When training deep neural networks, the goal is to automatically discover good “internal representations.” One of the most widely accepted methods for this is backpropagation, which uses a gradient descent approach to adjust the neural network’s weights. Now, researchers from the Victoria University of Wellington School of Engineering and Computer Science have introduced the HSIC (Hilbert-Schemidt independence criterion) bottleneck as an alternative to backpropagation for finding good representations.

The new method has several distinct advantages. Instead of solving problems by using the chain rule as traditional backpropagation does, HSIC solves problems layer-by-layer, eliminating problematic vanishing and exploding gradient issues found in backpropagation. It also facilitates parallel processing for training layers, and as a result requires significantly fewer operations. Finally, the proposed method removes backward sweeps to eliminate the requirement for symmetric feedback.

Researchers presented two approaches from a HSIC-bottleneck trained network to produce usable classifications. The first approach is a standard feedforward network (above left), generating one-hot results that can be directly permuted to perform classification. The second approach is the σ-combined network (above right), in which researchers simply append a single layer as an aggregator to assemble all the hidden representations so that each is trained with a specific σ, with the need to provide all information at different scales σ to the post training.

The research team also conducted experiments on the MNIST, FashionMNIST, and CIFAR 10 datasets for classic classification problems. Some of the results are shown below:

In experiments comparing the ResNet post and ResNet backpropagation methods, the HSIC bottleneck provides a significant boost in performance, which opens the possibility of learning classification tasks at near-competitive accuracy but without the limitations of backpropagation.

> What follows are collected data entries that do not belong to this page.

Lemma run_holds sid ops : ∀ h lo c,
  holds sid h c -> in_range sid lo (cs_end (segment c)) h -> lo <= cs_begin (segment c) ->
  legal sid (cs_end (segment c)) ops ->
  exists c' lo', run c ops = Ret c' /\ holds sid (appended h ops) c' /\
    capacity c' = capacity c /\ in_range sid lo' (cs_end (segment c')) (appended h ops).
Proof.
  induction ops as [|[b|b e envs] ops IH]; intros h lo c Hc Hh Hlo Hl; cbn in *.
  - eauto 10.
  - destruct Hl as [Hb Hl]. apply (IH [] b (Reset c b)); cbn; try done.
    apply Reset_holds; [|done]. apply Hc.
  - destruct Hl as (-> & He & Hin & Hl).
    destruct (append_reference_holds sid h lo c e envs) as [Hr Hb]; try done.
    rewrite (Append_eq_reference sid); try done; [|apply Hc]. cbn.
    apply (IH (h ++ envs) lo (append_reference c e envs)); try done.
    + by eapply in_range_app.
    + lia.
Qed.

Lemma Read_holds sid h c cp types :
  holds sid h c ->
  Read (segment c) cp types =
    Ret (if decide (cp < cs_begin (segment c)) then ([], Before)
         else if decide (cs_end (segment c) <= cp) then ([], After)
         else (between (Some types) cp (cs_end (segment c)) h, Within)).
Proof.
  intros [(_ & _ & _ & _ & Hin) Hev]. unfold Read. case_decide as Hb; [done|].
  destruct (decide (cp >= _)) as [He|He]; [by rewrite decide_True by lia|].
  rewrite decide_False by lia.
  destruct (Search_offsets _ _ _ _ cp Hin) as (r & -> & Hr & Hd). cbn.
  rewrite slice_from_in_range by done. cbn. rewrite Hd, list_filter_filter, Hev.
  rewrite <- (between_between (Some types) (cs_begin (segment c)) (cs_end (segment c))) by lia.
  repeat f_equal. apply filter_ext_elem. intros x Hx. cbn.
  apply list_elem_of_filter in Hx. intuition lia.
Qed.

(** ** Properties *)

(** A cache that is created and then appended to and reset in any legal
    order never panics, never holds more than its capacity, and a read from any
    checkpoint answers [Before] or [After] outside its segment and otherwise
    exactly the events of the requested types that were appended since the last
    reset, from the checkpoint on, in order. *)
Theorem cache_reads_what_was_appended sid cap b ops c0 cp types :
  New cap b = Ret c0 -> is_u64 b -> legal sid b ops ->
  exists c, run c0 ops = Ret c /\ len (cs_events (segment c)) <= cap /\
    Read (segment c) cp types =
      Ret (if decide (cp < cs_begin (segment c)) then ([], Before)
           else if decide (cs_end (segment c) <= cp) then ([], After)
           else (filter (fun e => cp <= off e /\ type_of e ∈ types) (appended [] ops), Within)).
Proof.
  unfold New. case_decide as Hcap; [done|]. intros [= <-] Hb Hl.
  destruct (run_holds sid ops [] b (Reset (mkCache cap (mkCSegment 0 0 [])) b))
    as (c & lo & Hrun & Hc & Hcapc & Hlo); try done; [|cbn; lia|].
  { apply Reset_holds; [cbn; lia|done]. }
  exists c. split_and!; [done|by rewrite <- (Hcapc : _ = cap); apply Hc|].
  rewrite (Read_holds sid (appended [] ops)) by done.
  repeat case_decide; try done. do 2 f_equal. apply filter_ext_elem. intros x Hx. cbn.
  pose proof (in_range_elem _ _ _ _ _ Hlo Hx). intuition lia.
Qed.

Definition example_ops : list op :=
  [OpAppend 0 10 [event 7 2 1; event 7 5 1; event 7 7 2]; OpAppend 10 12 []].

Lemma cache_reads_what_was_appended_witness :
  exists c, run (mkCache 2 (mkCSegment 0 0 [])) example_ops = Ret c /\
    len (cs_events (segment c)) <= 2 /\
    Read (segment c) 3 {[1%N]} =
      Ret (if decide (3 < cs_begin (segment c)) then ([], Before)
           else if decide (cs_end (segment c) <= 3) then ([], After)
           else (filter (fun e => 3 <= off e /\ type_of e ∈ ({[1%N]} : gset N))
                   (appended [] example_ops), Within)).
Proof.
  apply (cache_reads_what_was_appended 7 2 0); [reflexivity|split; reflexivity|].
  cbn. repeat split; reflexivity || (cbn; lia).
Defined.

(** [Append] panics exactly when the range does not begin where the cache
    ends; otherwise, whichever of its four cases applies, it keeps the newest
    [capacity] events of those held and appended, and moves the beginning of
    the segment past the newest event evicted. *)
Theorem Append_keeps_newest sid c begin end_ envelopes :
  cache_wf sid c -> in_range sid begin end_ envelopes -> end_ < u64_modulus ->
  Append c begin end_ envelopes =
    (if decide (begin = cs_end (segment c)) then Ret (append_reference c end_ envelopes)
     else Panic "range does not begin where the cache ends").
Proof.
  intros Hwf Hin Hend. case_decide as Hb.
  - subst. by apply (Append_eq_reference sid).
  - unfold Append. by rewrite decide_True.
Qed.

Lemma Append_keeps_newest_witness :
  Append (mkCache 2 (mkCSegment 0 4 [event 7 1 1; event 7 3 1])) 4 6 [event 7 4 1] =
    Ret (mkCache 2 (mkCSegment 2 6 [event 7 3 1; event 7 4 1])).
Proof.
  rewrite (Append_keeps_newest 7 _ 4 6); [reflexivity| | |reflexivity].
  - unfold cache_wf. cbn. repeat split; cbn; lia || reflexivity.
  - cbn. repeat split; cbn; lia || reflexivity.
Defined.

While backpropagation still plays a core role in most AI research, leading AI scientists are exploring alternatives. Last year backpropagation pioneer Dr. Geoffrey Hinton suggested the research community should ditch the technique and focus on unsupervised learning instead: “I don’t think [backpropagation] is how the brain works. We clearly don’t need all the labeled data.”

The paper The HSIC Bottleneck: Deep Learning Without Back-Propagation is on arXiv.